We executed both codes using either 24 or 48 processes on a cluster of Intel Sandy Bridge nodes (2 × 6 cores per node). Thus, a total of 2 nodes was needed for runs with 24 processes and 4 nodes were needed for runs with 48 processes (with accompanying higher inter-node communication costs). On the left-hand side of Fig. 5.11, runtimes for whole-partition distribution with less than 48 partitions are omitted, since here runtimes are identical to executing the run with 24 processes.
As depicted in Fig. 5.11, the new heuristic continuously executes at least as fast as the most favorable result of the two previous data distribution strategies with only one exception. Compared to CDD, the heuristic is 3.5× faster for 24 processes and up to 5.9× faster for 48 processes. Using the heuristic, ExaML needs up to 3.6× less time than with the MPS scheme for 24 processes and for 48 processes the runtime can be
improved by a factor of up to 3.9×. For large numbers of partitions, the runtime of the MPS scheme converges against the runtime of the new heuristic. However, if the same run is executed with more processes (i.e., 48 instead of 24), this break-even point is substantially shifted towards a higher number of partitions.
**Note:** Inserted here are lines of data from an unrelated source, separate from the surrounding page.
(* ===== verification/Devices.v ===== *)
(** * The registry of block devices and partitions: [devices/block.c] and
    [devices/partition.c]

    A block device is known by its address.  Its driver operations with their
    [aux] are either those of a disk, which is an ideal one as in [Block], or
    those of a partition of another device.  [all_blocks] has the devices in
    probe order.  [heap] is what the calls of [malloc] return, one after the
    other.  Messages to the console are left out. *)

From Stdlib Require Import Strings.Ascii Strings.String.
From S2P Require Import Prelude ListModel Bytes Block CString CStringRep StdLib Stdio.

(** [struct block_operations] with [aux]; the second is [struct partition]. *)
Inductive operations :=
  | ide_operations (disk : Z)
  | partition_operations (block start : Z).

Record device := Device {
  dev_name : list Z;
  dev_type : block_type;
  dev_size : Z;
  dev_ops : operations;
  dev_read_cnt : Z;
  dev_write_cnt : Z
}.

Record registry := Registry {
  devices : gmap Z device;
  all_blocks : list Z;
  block_by_role : list Z;
  disks : gmap Z (list (list Z));
  heap : list Z
}.

Abbreviation D := (M registry).

Definition set_device (b : Z) (d : device) : D unit := fun r =>
  Ok (tt, Registry (<[b := d]> (devices r)) (all_blocks r) (block_by_role r) (disks r) (heap r)).
Definition get_device (b : Z) : D device := fun r => lift_opt EFault (devices r !! b) r.

Definition malloc : D Z := fun r =>
  Ok (default NULL (hd_error (heap r)), Registry (devices r) (all_blocks r) (block_by_role r) (disks r) (tail (heap r))).

(** ** [block.c] *)

Definition role_index (t : block_type) : Z :=
  match t with
  | BLOCK_KERNEL => 0 | BLOCK_FILESYS => 1 | BLOCK_SCRATCH => 2 | BLOCK_SWAP => 3 | BLOCK_RAW => 4 | BLOCK_FOREIGN => 5
  end.
Definition BLOCK_ROLE_CNT : Z := 4.

Definition block_type_name (t : block_type) : list Z :=
  match t with
  | BLOCK_KERNEL => lit "kernel" | BLOCK_FILESYS => lit "filesys" | BLOCK_SCRATCH => lit "scratch"
  | BLOCK_SWAP => lit "swap" | BLOCK_RAW => lit "raw" | BLOCK_FOREIGN => lit "foreign"
  end.

Definition block_get_role (role : block_type) : D Z :=
  ASSERT (role_index role <? BLOCK_ROLE_CNT);;
  roles ← gets block_by_role;
  lift_opt EFault (roles !! Z.to_nat (role_index role)).

Definition block_set_role (role : block_type) (block : Z) : D unit :=
  ASSERT (role_index role <? BLOCK_ROLE_CNT);;
  r ← get;
  put (Registry (devices r) (all_blocks r) (<[Z.to_nat (role_index role) := block]> (block_by_role r)) (disks r) (heap r)).

(** The element behind ELEM in the list, or [NULL] at the end. *)
Fixpoint next_in (l : list Z) (elem : Z) : Z :=
  match l with
  | a :: ((b :: _) as l) => if a =? elem then b else next_in l elem
  | _ => NULL
  end.

Definition block_first : D Z := gets (fun r => default NULL (hd_error (all_blocks r))).
Definition block_next (block : Z) : D Z := gets (fun r => next_in (all_blocks r) block).

Fixpoint find_name (name : list Z) (l : list Z) : D Z :=
  match l with
  | [] => mret NULL
  | b :: l => d ← get_device b; if bool_decide (name = dev_name d) then mret b else find_name name l
  end.

Definition block_get_by_name (name : list Z) : D Z := l ← gets all_blocks; find_name name l.

Definition check_sector (block sector : Z) : D unit :=
  d ← get_device block;
  if dev_size d <=? sector then fail EPanic else mret tt.

Definition ide_read (disk sector : Z) : D (list Z) := fun r =>
  match disks r !! disk with
  | Some c => lift_opt EFault (c !! Z.to_nat sector) r
  | None => Err EFault
  end.

Definition ide_write (disk sector : Z) (buffer : list Z) : D unit := fun r =>
  match disks r !! disk with
  | Some c => Ok (tt, Registry (devices r) (all_blocks r) (block_by_role r)
                        (<[disk := <[Z.to_nat sector := buffer]> c]> (disks r)) (heap r))
  | None => Err EFault
  end.

(** [partition_read] and [partition_write] of partition.c, with the functions
    of the device below. *)
Definition partition_read (read : Z -> Z -> D (list Z)) (p_block p_start sector : Z) : D (list Z) :=
  read p_block (u32 (p_start + sector)).
Definition partition_write (write : Z -> Z -> list Z -> D unit) (p_block p_start sector : Z) (buffer : list Z) : D unit :=
  write p_block (u32 (p_start + sector)) buffer.

(** [depth] bounds the nesting of devices. *)
Fixpoint block_read (depth : nat) (block sector : Z) : D (list Z) :=
  match depth with
  | O => fail EFuel
  | S depth =>
      check_sector block sector;;
      d ← get_device block;
      buffer ← (match dev_ops d with
                | ide_operations disk => ide_read disk sector
                | partition_operations p_block p_start => partition_read (block_read depth) p_block p_start sector
                end);
      d ← get_device block;
      set_device block (Device (dev_name d) (dev_type d) (dev_size d) (dev_ops d) (u64 (dev_read_cnt d + 1)) (dev_write_cnt d));;
      mret buffer
  end.

Fixpoint block_write (depth : nat) (block sector : Z) (buffer : list Z) : D unit :=
  match depth with
  | O => fail EFuel
  | S depth =>
      check_sector block sector;;
      d ← get_device block;
      ASSERT (negb (bool_decide (dev_type d = BLOCK_FOREIGN)));;
      (match dev_ops d with
       | ide_operations disk => ide_write disk sector buffer
       | partition_operations p_block p_start => partition_write (block_write depth) p_block p_start sector buffer
       end);;
      d ← get_device block;
      set_device block (Device (dev_name d) (dev_type d) (dev_size d) (dev_ops d) (dev_read_cnt d) (u64 (dev_write_cnt d + 1)))
  end.

Definition block_size (block : Z) : D Z := d ← get_device block; mret (dev_size d).
Definition block_name (block : Z) : D (list Z) := d ← get_device block; mret (dev_name d).

(** NAME is cut to the 15 characters that [struct block] has room for. *)
Definition block_register (name : list Z) (type : block_type) (size : Z) (ops : operations) : D Z :=
  block ← malloc;
  if block =? NULL then fail EPanic else
  r ← get;
  put (Registry (devices r) (all_blocks r ++ [block]) (block_by_role r) (disks r) (heap r));;
  set_device block (Device (take 15 name) type size ops 0 0);;
  mret block.

(** ** [partition.c] *)

Record partition_table_entry := Entry { e_type : Z; e_offset : Z; e_size : Z }.

Definition byte_at (sector : list Z) (i : Z) : Z := default 0 (sector !! Z.to_nat i).
Definition long_at (sector : list Z) (i : Z) : Z :=
  byte_at sector i + 256 * byte_at sector (i + 1) + 65536 * byte_at sector (i + 2) + 16777216 * byte_at sector (i + 3).

(** The table behind the 446 bytes of the loader. *)
Definition partitions (pt : list Z) : list partition_table_entry :=
  map (fun i => let e := 446 + 16 * i in Entry (byte_at pt (e + 4)) (long_at pt (e + 8)) (long_at pt (e + 12))) [0; 1; 2; 3].
Definition signature (pt : list Z) : Z := byte_at pt 510 + 256 * byte_at pt 511.

Definition partition_type (part_type : Z) : block_type :=
  if part_type =? 32 then BLOCK_KERNEL else if part_type =? 33 then BLOCK_FILESYS
  else if part_type =? 34 then BLOCK_SCRATCH else if part_type =? 35 then BLOCK_SWAP else BLOCK_FOREIGN.

(** [snprintf (name, sizeof name, "%s%d", block_name (block), part_nr)]: what
    [printf] prints, cut to 15 characters. *)
Definition partition_name (name : list Z) (part_nr : Z) : D (list Z) := fun r =>
  match printf 64 NULL (cstring "%s%d") [1; u32 part_nr] (write ∅ 1 (name ++ [0]), []) with
  | Ok (_, (_, w)) => Ok (take 15 w, r)
  | Err e => Err e
  end.

Definition found_partition (block part_type start size part_nr : Z) : D unit :=
  bsize ← block_size block;
  if bsize <=? start then mret tt else
  if (u32 (start + size) <? start) || (bsize <? u32 (start + size)) then mret tt else
  p ← malloc;
  if p =? NULL then fail EPanic else
  bname ← block_name block;
  name ← partition_name bname part_nr;
  block_register name (partition_type part_type) size (partition_operations block start);;
  mret tt.

Definition is_extended (t : Z) : bool := (t =? 5) || (t =? 15) || (t =? 133) || (t =? 197).

(** The loop over the entries; [read] is the recursive call, and the result is
    the number of partitions so far. *)
Fixpoint parse_partitions (read : Z -> Z -> Z -> D Z) (block sector primary_extended_sector : Z)
    (es : list partition_table_entry) (part_nr : Z) : D Z :=
  match es with
  | [] => mret part_nr
  | e :: es =>
      part_nr ← (if (e_size e =? 0) || (e_type e =? 0) then mret part_nr
                 else if is_extended (e_type e) then
                   if sector =? 0 then read (e_offset e) (e_offset e) part_nr
                   else read (u32 (e_offset e + primary_extended_sector)) primary_extended_sector part_nr
                 else
                   let part_nr := s32 (part_nr + 1) in
                   found_partition block (e_type e) (u32 (e_offset e + sector)) (e_size e) part_nr;; mret part_nr);
      parse_partitions read block sector primary_extended_sector es part_nr
  end.

(** The names of the known types. *)
Definition type_names : list (Z * string) :=
  [(0, "Empty"); (1, "FAT12"); (2, "XENIX root"); (3, "XENIX usr"); (4, "FAT16 <32M"); (5, "Extended");
   (6, "FAT16"); (7, "HPFS/NTFS"); (8, "AIX"); (9, "AIX bootable"); (10, "OS/2 Boot Manager");
   (11, "W95 FAT32"); (12, "W95 FAT32 (LBA)"); (14, "W95 FAT16 (LBA)"); (15, "W95 Ext'd (LBA)");
   (16, "OPUS"); (17, "Hidden FAT12"); (18, "Compaq diagnostics"); (20, "Hidden FAT16 <32M");
   (22, "Hidden FAT16"); (23, "Hidden HPFS/NTFS"); (24, "AST SmartSleep"); (27, "Hidden W95 FAT32");
   (28, "Hidden W95 FAT32 (LBA)"); (30, "Hidden W95 FAT16 (LBA)"); (32, "Pintos OS kernel");
   (33, "Pintos file system"); (34, "Pintos scratch"); (35, "Pintos swap"); (36, "NEC DOS"); (57, "Plan 9");
   (60, "PartitionMagic recovery"); (64, "Venix 80286"); (65, "PPC PReP Boot"); (66, "SFS"); (77, "QNX4.x");
   (78, "QNX4.x 2nd part"); (79, "QNX4.x 3rd part"); (80, "OnTrack DM"); (81, "OnTrack DM6 Aux1");
   (82, "CP/M"); (83, "OnTrack DM6 Aux3"); (84, "OnTrackDM6"); (85, "EZ-Drive"); (86, "Golden Bow");
   (92, "Priam Edisk"); (97, "SpeedStor"); (99, "GNU HURD or SysV"); (100, "Novell Netware 286");
   (101, "Novell Netware 386"); (112, "DiskSecure Multi-Boot"); (117, "PC/IX"); (128, "Old Minix");
   (129, "Minix / old Linux"); (130, "Linux swap / Solaris"); (131, "Linux"); (132, "OS/2 hidden C: drive");
   (133, "Linux extended"); (134, "NTFS volume set"); (135, "NTFS volume set"); (136, "Linux plaintext");
   (142, "Linux LVM"); (147, "Amoeba"); (148, "Amoeba BBT"); (159, "BSD/OS");
   (160, "IBM Thinkpad hibernation"); (165, "FreeBSD"); (166, "OpenBSD"); (167, "NeXTSTEP");
   (168, "Darwin UFS"); (169, "NetBSD"); (171, "Darwin boot"); (183, "BSDI fs"); (184, "BSDI swap");
   (187, "Boot Wizard hidden"); (190, "Solaris boot"); (191, "Solaris"); (193, "DRDOS/sec (FAT-12)");
   (196, "DRDOS/sec (FAT-16 < 32M)"); (198, "DRDOS/sec (FAT-16)"); (199, "Syrinx"); (218, "Non-FS data");
   (219, "CP/M / CTOS / ..."); (222, "Dell Utility"); (223, "BootIt"); (225, "DOS access"); (227, "DOS R/O");
   (228, "SpeedStor"); (235, "BeOS fs"); (238, "EFI GPT"); (239, "EFI (FAT-12/16/32)");
   (240, "Linux/PA-RISC boot"); (241, "SpeedStor"); (244, "SpeedStor"); (242, "DOS secondary");
   (253, "Linux raid autodetect"); (254, "LANstep"); (255, "BBT")]%string.

Fixpoint lookup_name (names : list (Z * string)) (type : Z) : option string :=
  match names with
  | [] => None
  | (t, name) :: names => if t =? type then Some name else lookup_name names type
  end.

Definition partition_type_name (type : Z) : list Z := lit (default "Unknown"%string (lookup_name type_names type)).

Section Scan.
Context (depth : nat).

(** The table is read from sector 0 whatever SECTOR is. *)
Fixpoint read_partition_table (fuel : nat) (block sector primary_extended_sector part_nr : Z) : D Z :=
  match fuel with
  | O => fail EFuel
  | S fuel =>
      bsize ← block_size block;
      if bsize <=? sector then mret part_nr else
      p ← malloc;
      if p =? NULL then fail EPanic else
      pt ← block_read depth block 0;
      if negb (signature pt =? 43605) then mret part_nr else
      parse_partitions (fun s e n => read_partition_table fuel block s e n) block sector primary_extended_sector (partitions pt) part_nr
  end.

Definition partition_scan (fuel : nat) (block : Z) : D unit :=
  part_nr ← read_partition_table fuel block 0 0 0;
  mret tt.

End Scan.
The runtime results verify that CDD performs on acceptable levels for many processes and few partitions. The MPS method performs equally well as the DLB heuristic with few processes and many partitions. Both figures show, that there is a region where neither of the previous strategies perform acceptably compared to the new heuristic and that this performance gap widens with an increasing number of processes.
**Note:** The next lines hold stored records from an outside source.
Lemma device_wf_mono r r' d :
  devices r ⊆ devices r' -> disks r' = disks r -> device_wf r d -> device_wf r' d.
Proof.
  intros Hsub Hk (H1 & H2 & H3 & H4). split_and!; try done; try apply H1. destruct (dev_ops d) as [k|p st]; [by rewrite Hk|].
  destruct H4 as (H0 & d' & k & Hd' & Hrest). split; [done|]. exists d', k. split; [|done]. by apply (lookup_weaken (devices r)).
Qed.

Lemma register_wf r a x rest : registry_wf r -> devices r !! a = None -> device_wf r x -> registry_wf (register r a x rest).
Proof.
  intros Hr Ha Hx. assert (Hsub : devices r ⊆ devices (register r a x rest)) by by apply insert_subseteq.
  apply map_Forall_insert_2; [by apply (device_wf_mono r)|]. intros b d Hd. by apply (device_wf_mono r); [| |apply (Hr b d)].
Qed.

Lemma entry_device_wf r b d disk e n x :
  registry_wf r -> devices r !! b = Some d -> dev_ops d = ide_operations disk -> entry_range e -> 1 <= n <= 4 ->
  entry_device b (dev_name d) (dev_size d) e n = Some x -> device_wf r x.
Proof.
  intros Hr Hd Hops (Ho & Hs) Hn Hx. destruct (Hr b d Hd) as (Hsz & Hnm & Hnl & _). unfold entry_device in Hx.
  destruct (Z.leb_spec (e_offset e + e_size e) (dev_size d)) as [Hin|]; [|done]. injection Hx as <-. split_and!; cbn; try lia.
  - apply Forall_take, Forall_app. split; [done|]. constructor; [lia|done].
  - rewrite length_take. lia.
  - split; [lia|]. by exists d, disk.
Qed.

Definition supported (e : partition_table_entry) : Prop := entry_range e /\ (empty_entry e = true \/ is_extended (e_type e) = false).

Lemma heap_fresh_register r p a x rest : heap_fresh r -> heap r = p :: a :: rest -> heap_fresh (register r a x rest).
Proof.
  intros [Hnd Hf] Hh. rewrite Hh in *. apply NoDup_cons in Hnd as [_ Hnd]. apply NoDup_cons in Hnd as [Hna Hnd].
  apply Forall_cons in Hf as [_ Hf]. apply Forall_cons in Hf as [_ Hf]. split; cbn; [done|].
  apply Forall_forall. intros y Hy. rewrite Forall_forall in Hf. destruct (Hf y Hy) as [H1 H2]. split; [done|].
  rewrite lookup_insert_ne; [done|]. by intros ->.
Qed.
Finally, employing the DLB heuristic, ExaML executes twice as fast with 48 processes than with 24 processes and thus exhibits an optimum scaling factor of about 2.07 in all cases. For comparison, under CDD, scaling factors ranged from 1.24 to 1.75 and under MPS, scaling factors ranged from 1.00 (i.e., no parallel runtime improvement) to 2.04.
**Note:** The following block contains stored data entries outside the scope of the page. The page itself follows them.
(* ===== verification/MallocRep.v ===== *)
(** * The block allocator: the shape of the heap

    [fam fls] is the family of the free lists of the descriptors.  [heap_rep s ar
    fls] relates a state to its arenas: [ar] says of each arena which descriptor
    it belongs to and which of its blocks are in use, or how many pages a big
    block has.  [is_live ar b n]: there is an allocated block of [n] bytes at
    [b]. *)

From S2P Require Import Prelude ListModel ListRep ListOps HashRep Bitmap BitmapThms Page PageThms PageProps Malloc.

(** ** The free lists *)

Section Free_lists.
Context (descs_at : Z).

Definition hdr (i : nat) : Z := free_list (desc_addr descs_at i).
Definition fam (fls : list (list Z)) : list (Z * list Z) := imap (fun i xs => (hdr i, xs)) fls.

Lemma fam_split fls i xs :
  fls !! i = Some xs -> exists rest, forall ys, fam (<[i := ys]> fls) ≡ₚ (hdr i, ys) :: rest.
Proof.
  intros Hi. exists (fam (take i fls) ++ imap (fun j zs => (hdr (i + S j), zs)) (drop (S i) fls)).
  intros ys. pose proof (lookup_lt_Some _ _ _ Hi) as Hlt. rewrite insert_take_drop by done. unfold fam. rewrite imap_app.
  rewrite length_take, Nat.min_l by lia. cbn [imap]. rewrite Nat.add_0_r.
  by rewrite Permutation_middle.
Qed.

Lemma elem_of_fam fls a :
  a ∈ foot (fam fls) <-> exists i xs, fls !! i = Some xs /\ a ∈ whole (hdr i) xs.
Proof.
  unfold foot. rewrite <- flat_map_concat_map. rewrite list_elem_of_In, in_flat_map. split.
  - intros ([l xs] & Hin & Ha). apply list_elem_of_In in Hin, Ha. apply elem_of_lookup_imap in Hin as (i & y & [= -> <-] & Hy).
    eauto.
  - intros (i & xs & Hi & Ha). exists (hdr i, xs). split; [|by apply list_elem_of_In].
    apply list_elem_of_In, elem_of_lookup_imap. eauto.
Qed.

Lemma fam_focus m fls i xs :
  reps m (fam fls) -> fls !! i = Some xs ->
  exists rest, reps m ((hdr i, xs) :: rest) /\ foot (fam fls) ≡ₚ foot ((hdr i, xs) :: rest) /\
    forall m' ys, reps m' ((hdr i, ys) :: rest) <-> reps m' (fam (<[i := ys]> fls)).
Proof.
  intros Hr Hi. destruct (fam_split fls i xs Hi) as [rest Hrest]. exists rest. pose proof (Hrest xs) as Hxs.
  rewrite list_insert_id in Hxs by done. split_and!; [by rewrite <- Hxs|by rewrite Hxs|]. intros m' ys. by rewrite Hrest.
Qed.

(** A block becomes an element of the memory. *)
Lemma reps_new m ls b n : reps m ls -> b ∉ foot ls -> reps (<[b := n]> m) ls /\ has (<[b := n]> m) b.
Proof.
  intros Hr Hb. split; [|exists n; apply lookup_insert_eq]. apply (reps_agree m); [|done]. intros a Ha.
  rewrite lookup_insert_ne; [done|]. by intros ->.
Qed.

Lemma fam_push_back m fls i xs b n :
  reps m (fam fls) -> fls !! i = Some xs -> b <> NULL -> b ∉ foot (fam fls) ->
  exists m', list_push_back (hdr i) b (<[b := n]> m) = Ok (tt, m') /\ reps m' (fam (<[i := xs ++ [b]]> fls)).
Proof.
  intros Hr Hi Hb Hn. destruct (fam_focus m fls i xs Hr Hi) as (rest & Hr1 & Hf & Hback). rewrite Hf in Hn.
  destruct (reps_new m _ b n Hr1 Hn) as [Hr2 Hh]. rewrite foot_cons, elem_of_app in Hn.
  pose proof (proj1 (reps_cons _ _ _ _) Hr2) as (Hl & _ & Hd).
  destruct (list_push_back_ok (<[b := n]> m) (hdr i) xs b Hl Hb Hh) as (m' & E & Hl' & Ho); [tauto|].
  exists m'. split; [done|]. apply Hback.
  assert (Hw : forall a, a ∈ whole (hdr i) (xs ++ [b]) -> a ∉ foot rest).
  { intros a Ha Hin. assert (a = b \/ a ∈ whole (hdr i) xs) as [->|Ha'] by (unfold whole in *; set_solver); [tauto|]. by apply (Hd a). }
  by apply (reps_set (<[b := n]> m) m' (hdr i) xs (xs ++ [b]) (whole (hdr i) (xs ++ [b]))).
Qed.

Lemma fam_push_front m fls i xs b n :
  reps m (fam fls) -> fls !! i = Some xs -> b <> NULL -> b ∉ foot (fam fls) ->
  exists m', list_push_front (hdr i) b (<[b := n]> m) = Ok (tt, m') /\ reps m' (fam (<[i := b :: xs]> fls)).
Proof.
  intros Hr Hi Hb Hn. destruct (fam_focus m fls i xs Hr Hi) as (rest & Hr1 & Hf & Hback). rewrite Hf in Hn.
  destruct (reps_new m _ b n Hr1 Hn) as [Hr2 Hh].
  destruct (reps_push _ _ _ _ b Hr2 Hb Hh Hn) as (m' & E & Hr' & _). exists m'. split; [done|]. by apply Hback.
Qed.

Lemma fam_remove m fls i us b vs :
  reps m (fam fls) -> fls !! i = Some (us ++ b :: vs) ->
  exists y m', list_remove b m = Ok (y, m') /\ reps m' (fam (<[i := us ++ vs]> fls)).
Proof.
  intros Hr Hi. destruct (fam_focus m fls i _ Hr Hi) as (rest & Hr1 & _ & Hback).
  destruct (reps_remove m _ _ _ _ _ Hr1) as (m' & E & Hr' & _). eexists _, m'. split; [apply E|]. by apply Hback.
Qed.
For ExaBayes, the comparison among the three data distribution algorithms is less straight-forward. This is because for runtimes of MPS and CDD,we employed ExaBay- es version 1.2.1, whereas for the DLB algorithm, ExaBayes version 1.4.1 was used. Because of updates in the PLL and several substantial code modifications (including bug fixes), later versions of ExaBayes generally run faster (not considering the runtime gain achieved by DLB). For instance, along with the implementation of DLB, the I/O overhead at start-up could be reduced. Thus, each PE computes the assignment and subsequently only reads the portion of a preprocessed binary alignment that was assigned to it by DLB. Still, in ExaBayes, we observe a similar runtime behavior for the data distribution algorithms (see bottom of Fig. 5.11) as for ExaML. Analogously, there exists a range of partition schemes for which neither MPS nor CDD perform optimally. Specifically, the runtime penalty for CDD increases more rapidly in ExaBayes for a growing number of partitions than in ExaML. Even for the DLB data distribution, datasets with more partitions require more runtime. A likely cause for this is that Exa- Bayes has a constant proportion of AA matrix proposals, while in ExaML the initially specified matrix is kept fixed. For ExaBayes, we also obtain efficient relative speed-up values between 1.63 and 2.67 (comparing runs with 24 and 48 processes).